• Service Endpoints allow you to restrict access to your PaaS resources to traffic coming from your Azure Virtual Network. By default many Azure services allow access from the Internet to the service's public endpoint/IP. In many cases this is not needed and it reduces the attack surface to only allow access from select customer networks.
• https://docs.microsoft.com/en-us/azure/virtual-network/virtual-network-service-endpoints-overview
• Service Endpoints makes it so the source IP used by a VM to access public Azure services (e.g. Blob Storage) is a private IP from the VM VNet. The service/target IP is still a public address.
• Be mindful of service firewall rules that are using the public source IPs. Those will need to be adjusted to work for private IPs.
• Service Endpoints are configured per subnet.
• There is no additional cost for Service Endpoints
• When a Forced Tunnel is used the service traffic is exempt from going through the tunnel.
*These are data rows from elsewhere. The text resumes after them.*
(* ===== verification/_CoqProject ===== *)
-Q . S2P
Prelude.v
PyDict.v
PyText.v
TextFacts.v
Protocol.v
Domain.v
Sha256.v
Runs.v
RunsFacts.v
RunsTheorems.v
Retry.v
Manager.v
ManagerTheorems.v
RunsExamples.v
Codecs.v
Tables.v
SqlRuns.v
SqlRunRelation.v
SqlRunSim.v
SqlRunEvents.v
SqlRunTheorems.v
Graph.v
Templates.v
Flow.v
FlowTheorems.v
Versioned.v
Quality.v
Automation.v
Projects.v
EnvironmentCrypto.v
Environments.v
EnvironmentTheorems.v
ResolverTheorems.v
TestPlans.v
TestPlanTheorems.v
SecretBroker.v
BrokerTheorems.v
Dispatch.v
DispatchTheorems.v
Parameters.v
Connectors.v
Auth.v
AuthTheorems.v
WorkflowSchemas.v
Workflows.v
LoadTests.v
LoadTestTheorems.v
Urls.v
Files.v
FileFacts.v
Json.v
JsonFacts.v
SourceStore.v
SourceStoreTheorems.v
SourceReferences.v
HostSources.v
SourceImport.v
SourceProperties.v
SourceStoreExamples.v
SecretFiles.v
SecretFileTheorems.v
Artifacts.v
ArtifactTheorems.v
DockerExecutor.v
DockerTheorems.v
DockerTransport.v
Agent.v
AgentTheorems.v
SubprocessAdapter.v
ScriptTheorems.v
HostExecutor.v
HttpAdapter.v
HttpTheorems.v
RunnerExamples.v
LoadAuth.v
LoadRequests.v
LoadRequestTheorems.v
LoadTraffic.v
LoadTrafficTheorems.v
ConnectorClient.v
  • The Service Endpoint route takes a higher precedence than the default route.

• Private Endpoint allows you to connect your virtual network to services in Azure without a public IP address at the source or destination.
• The key difference between Private Link and Service Endpoints is that with Private Link you are injecting the multi-tenant PaaS resource into your virtual network.
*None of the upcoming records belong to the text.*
(* ===== verification/TextFacts.v ===== *)
(** * Facts about text

    Appending, and the unique readability of what the code prints: hexadecimal digits,
    identifiers, JSON strings, numbers and UTF-8. *)
From S2P Require Import Prelude PyText.
From stdpp Require Import pretty.
From Stdlib Require Import Ascii.
Open Scope string_scope.
Open Scope list_scope.

Lemma append_cons c (a b : string) : (String c a ++ b = String c (a ++ b))%string.
Proof. reflexivity. Qed.

Lemma append_empty (b : string) : (EmptyString ++ b = b)%string.
Proof. reflexivity. Qed.

Lemma str_app_assoc (a b c : string) : ((a ++ b) ++ c = a ++ (b ++ c))%string.
Proof. induction a as [|x a IH]; [done |]. by rewrite !append_cons, IH. Qed.

Lemma str_app_nil (a : string) : (a ++ EmptyString = a)%string.
Proof. induction a as [|x a IH]; [done |]. by rewrite append_cons, IH. Qed.

Lemma str_length_app (a b : string) : String.length (a ++ b)%string = (String.length a + String.length b)%nat.
Proof. induction a as [|x a IH]; [done |]. rewrite append_cons. simpl. by rewrite IH. Qed.

(** Texts whose first parts are equally long split in one way. *)
Lemma str_app_split (a b r r' : string) :
  String.length a = String.length b -> (a ++ r = b ++ r')%string -> a = b /\ r = r'.
Proof.
  revert b. induction a as [|c a IH]; intros [|d b]; simpl; try done.
  rewrite !append_cons. intros [= Hl] [= -> Hr]. destruct (IH _ Hl Hr) as [-> ->]. done.
Qed.

Lemma str_app_cancel_l (a r r' : string) : (a ++ r = a ++ r')%string -> r = r'.
Proof. intros H. by apply str_app_split in H as [_ ?]. Qed.

Lemma str_app_cancel_r (a b r : string) : (a ++ r = b ++ r)%string -> a = b.
Proof.
  intros H. pose proof (f_equal String.length H) as Hl. rewrite !str_length_app in Hl.
  apply str_app_split in H as [? _]; [done | lia].
Qed.

(** ** Hexadecimal *)

Lemma hex_length d n : String.length (hex d n) = d.
Proof.
  revert n. induction d as [|d IH]; intros n; simpl; [done |].
  rewrite str_length_app, IH. unfold hex_digit, chr. simpl. lia.
Qed.

Lemma hex_digit_inj n m : (n < 16)%N -> (m < 16)%N -> hex_digit n = hex_digit m -> n = m.
Proof.
  intros Hn Hm. unfold hex_digit, chr. intros [= H]. apply (f_equal N_of_ascii) in H.
  destruct (N.ltb_spec n 10), (N.ltb_spec m 10); rewrite !N_ascii_embedding in H by lia; lia.
Qed.

Lemma hex_inj d n m : hex d n = hex d m -> (n mod 16 ^ N.of_nat d = m mod 16 ^ N.of_nat d)%N.
Proof.
  revert n m. induction d as [|d IH]; intros n m; simpl hex.
  - intros _. simpl. by rewrite !N.mod_1_r.
  - intros H. apply str_app_split in H as [Hd Hh]; [| by rewrite !hex_length].
    apply IH in Hd. apply hex_digit_inj in Hh; [| by apply N.mod_lt..].
    rewrite Nat2N.inj_succ, N.pow_succ_r'.
    rewrite !N.Div0.mod_mul_r. by rewrite Hd, Hh.
Qed.

(** ** Identifiers *)

Lemma uuid_str_length u : String.length (uuid_str u) = 36%nat.
Proof. unfold uuid_str. cbn [PyText.join]. rewrite !str_length_app, !hex_length. done. Qed.

Lemma mod_div_join (k j u v : N) :
  (u / 2 ^ (k + j) = v / 2 ^ (k + j) -> (u / 2 ^ k) mod 2 ^ j = (v / 2 ^ k) mod 2 ^ j ->
   u / 2 ^ k = v / 2 ^ k)%N.
Proof.
  intros Hd Hm. rewrite N.pow_add_r, <- !N.Div0.div_div in Hd.
  rewrite (N.div_mod' (u / 2 ^ k) (2 ^ j)), (N.div_mod' (v / 2 ^ k) (2 ^ j)). by rewrite Hd, Hm.
Qed.

Lemma uuid_str_inj u v : (u < 2 ^ 128)%N -> (v < 2 ^ 128)%N -> uuid_str u = uuid_str v -> u = v.
Proof.
  intros Hu Hv H. unfold uuid_str in H. cbn [PyText.join] in H.
  repeat match goal with
         | H : (_ ++ _ = _ ++ _)%string |- _ =>
             apply str_app_split in H as [? ?]; [| by rewrite ?str_length_app, ?hex_length]
         end.
  repeat match goal with H : hex _ _ = hex _ _ |- _ => apply hex_inj in H; simpl in H end.
  assert (u / 2 ^ 128 = v / 2 ^ 128)%N as H128 by by rewrite !N.div_small.
  assert (u / 2 ^ 96 = v / 2 ^ 96)%N by by apply (mod_div_join 96 32).
  assert (u / 2 ^ 80 = v / 2 ^ 80)%N by by apply (mod_div_join 80 16).
  assert (u / 2 ^ 64 = v / 2 ^ 64)%N by by apply (mod_div_join 64 16).
  assert (u / 2 ^ 48 = v / 2 ^ 48)%N by by apply (mod_div_join 48 16).
  assert (u / 2 ^ 0 = v / 2 ^ 0)%N as Hzero.
  { apply (mod_div_join 0 48); [done |]. rewrite N.pow_0_r, !N.div_1_r. done. }
  by rewrite N.pow_0_r, !N.div_1_r in Hzero.
Qed.

(** ** JSON strings *)

Definition unhex (c : ascii) : N :=
  let n := code c in if (n <? 58)%N then (n - 48)%N else (n - 87)%N.

(** Read one character of a JSON string: the character and the rest. *)
Definition json_read (s : string) : option (ascii * string) :=
  match s with
  | String c r =>
      if (code c =? 34)%N then None
      else if (code c =? 92)%N then
        match r with
        | String d r' =>
            if (code d =? 117)%N then
              match r' with
              | String _ (String _ (String x (String y r''))) =>
                  Some (ascii_of_N (16 * unhex x + unhex y), r'')
              | _ => None
              end
            else
              Some (ascii_of_N (if code d =? 110 then 10 else if code d =? 114 then 13
                                else if code d =? 116 then 9 else if code d =? 102 then 12
                                else if code d =? 98 then 8 else code d)%N, r')
        | EmptyString => None
        end
      else Some (c, r)
  | EmptyString => None
  end.

Lemma json_read_escape ea c r : json_read (json_escape ea c ++ r) = Some (c, r).
Proof. destruct ea, c as [[] [] [] [] [] [] [] []]; reflexivity. Qed.

Lemma json_read_quote r : json_read (quote ++ r) = None.
Proof. reflexivity. Qed.

(** A JSON string is followed by its rest in one way only. *)
Lemma json_string_split ea a b r r' :
  (json_string ea a ++ r = json_string ea b ++ r')%string -> a = b /\ r = r'.
Proof.
  unfold json_string. rewrite !str_app_assoc. intros H. apply str_app_cancel_l in H. revert b H.
  induction a as [|c a IH]; intros [|d b] H; simpl json_chars in H; rewrite ?append_empty, ?str_app_assoc in H.
  - by apply str_app_cancel_l in H.
  - apply (f_equal json_read) in H. by rewrite json_read_escape, json_read_quote in H.
  - apply (f_equal json_read) in H. by rewrite json_read_escape, json_read_quote in H.
  - apply (f_equal json_read) in H. rewrite !json_read_escape in H. injection H as [= -> H].
    apply IH in H as [-> ->]. done.
Qed.

(** ** UTF-8 *)

Lemma utf8_roundtrip s : utf8_decode (utf8 s) = Some s.
Proof.
  induction s as [|c s IH]; [done |].
  destruct c as [[] [] [] [] [] [] [] []]; simpl; by rewrite IH.
Qed.

Lemma utf8_inj a b : utf8 a = utf8 b -> a = b.
Proof. intros H. apply (f_equal utf8_decode) in H. rewrite !utf8_roundtrip in H. congruence. Qed.

Lemma utf8_app a b : utf8 (a ++ b)%string = utf8 a ++ utf8 b.
Proof.
  induction a as [|c a IH]; [done |]. rewrite append_cons. simpl. rewrite IH. by destruct (_ <? _)%N.
Qed.

(** ** Prefixes of texts *)

Lemma substring0_length n s : String.length (String.substring 0 n s) = Nat.min n (String.length s).
Proof.
  revert n. induction s as [|c s IH]; intros n; [by destruct n |].
  destruct n as [|n]; [done |]. cbn [String.substring String.length]. rewrite IH. lia.
Qed.

Lemma substring0_all n s : (String.length s <= n)%nat -> String.substring 0 n s = s.
Proof.
  revert n. induction s as [|c s IH]; intros n Hn; [by destruct n |].
  destruct n as [|n]; cbn [String.length] in Hn; [lia |]. cbn [String.substring]. by rewrite IH by lia.
Qed.

Lemma substring0_app n a b :
  String.substring 0 n (a ++ b)%string = (String.substring 0 n a ++ String.substring 0 (n - String.length a) b)%string.
Proof.
  revert n. induction a as [|c a IH]; intros n.
  - change (EmptyString ++ b)%string with b. change (String.length EmptyString) with O. rewrite Nat.sub_0_r.
    by destruct n.
  - change (String c a ++ b)%string with (String c (a ++ b)). destruct n as [|n]; [by destruct b |].
    cbn [String.substring String.length Nat.sub]. by rewrite IH.
Qed.

Lemma substring0_substring0 n m s : String.substring 0 n (String.substring 0 m s) = String.substring 0 (Nat.min n m) s.
Proof.
  revert n m. induction s as [|c s IH]; intros n m; [by destruct m, n |].
  destruct m as [|m]; [by rewrite Nat.min_0_r; destruct n |]. destruct n as [|n]; [done |].
  cbn [String.substring Nat.min]. by rewrite IH.
Qed.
• With Service Endpoints, traffic still leaves your Vnet and hits the public endpoint of the PaaS resource, with Private Link the PaaS resource sits within your Vnet and gets a private IP on your Vnet. When you send traffic to the PaaS resource, it does not leave the virtual network.

Forced tunneling lets you redirect or “force” all Internet-bound traffic back to your on-premises location via a Site-to-Site VPN tunnel for inspection and auditing.

This is sometimes referred to as back hauling.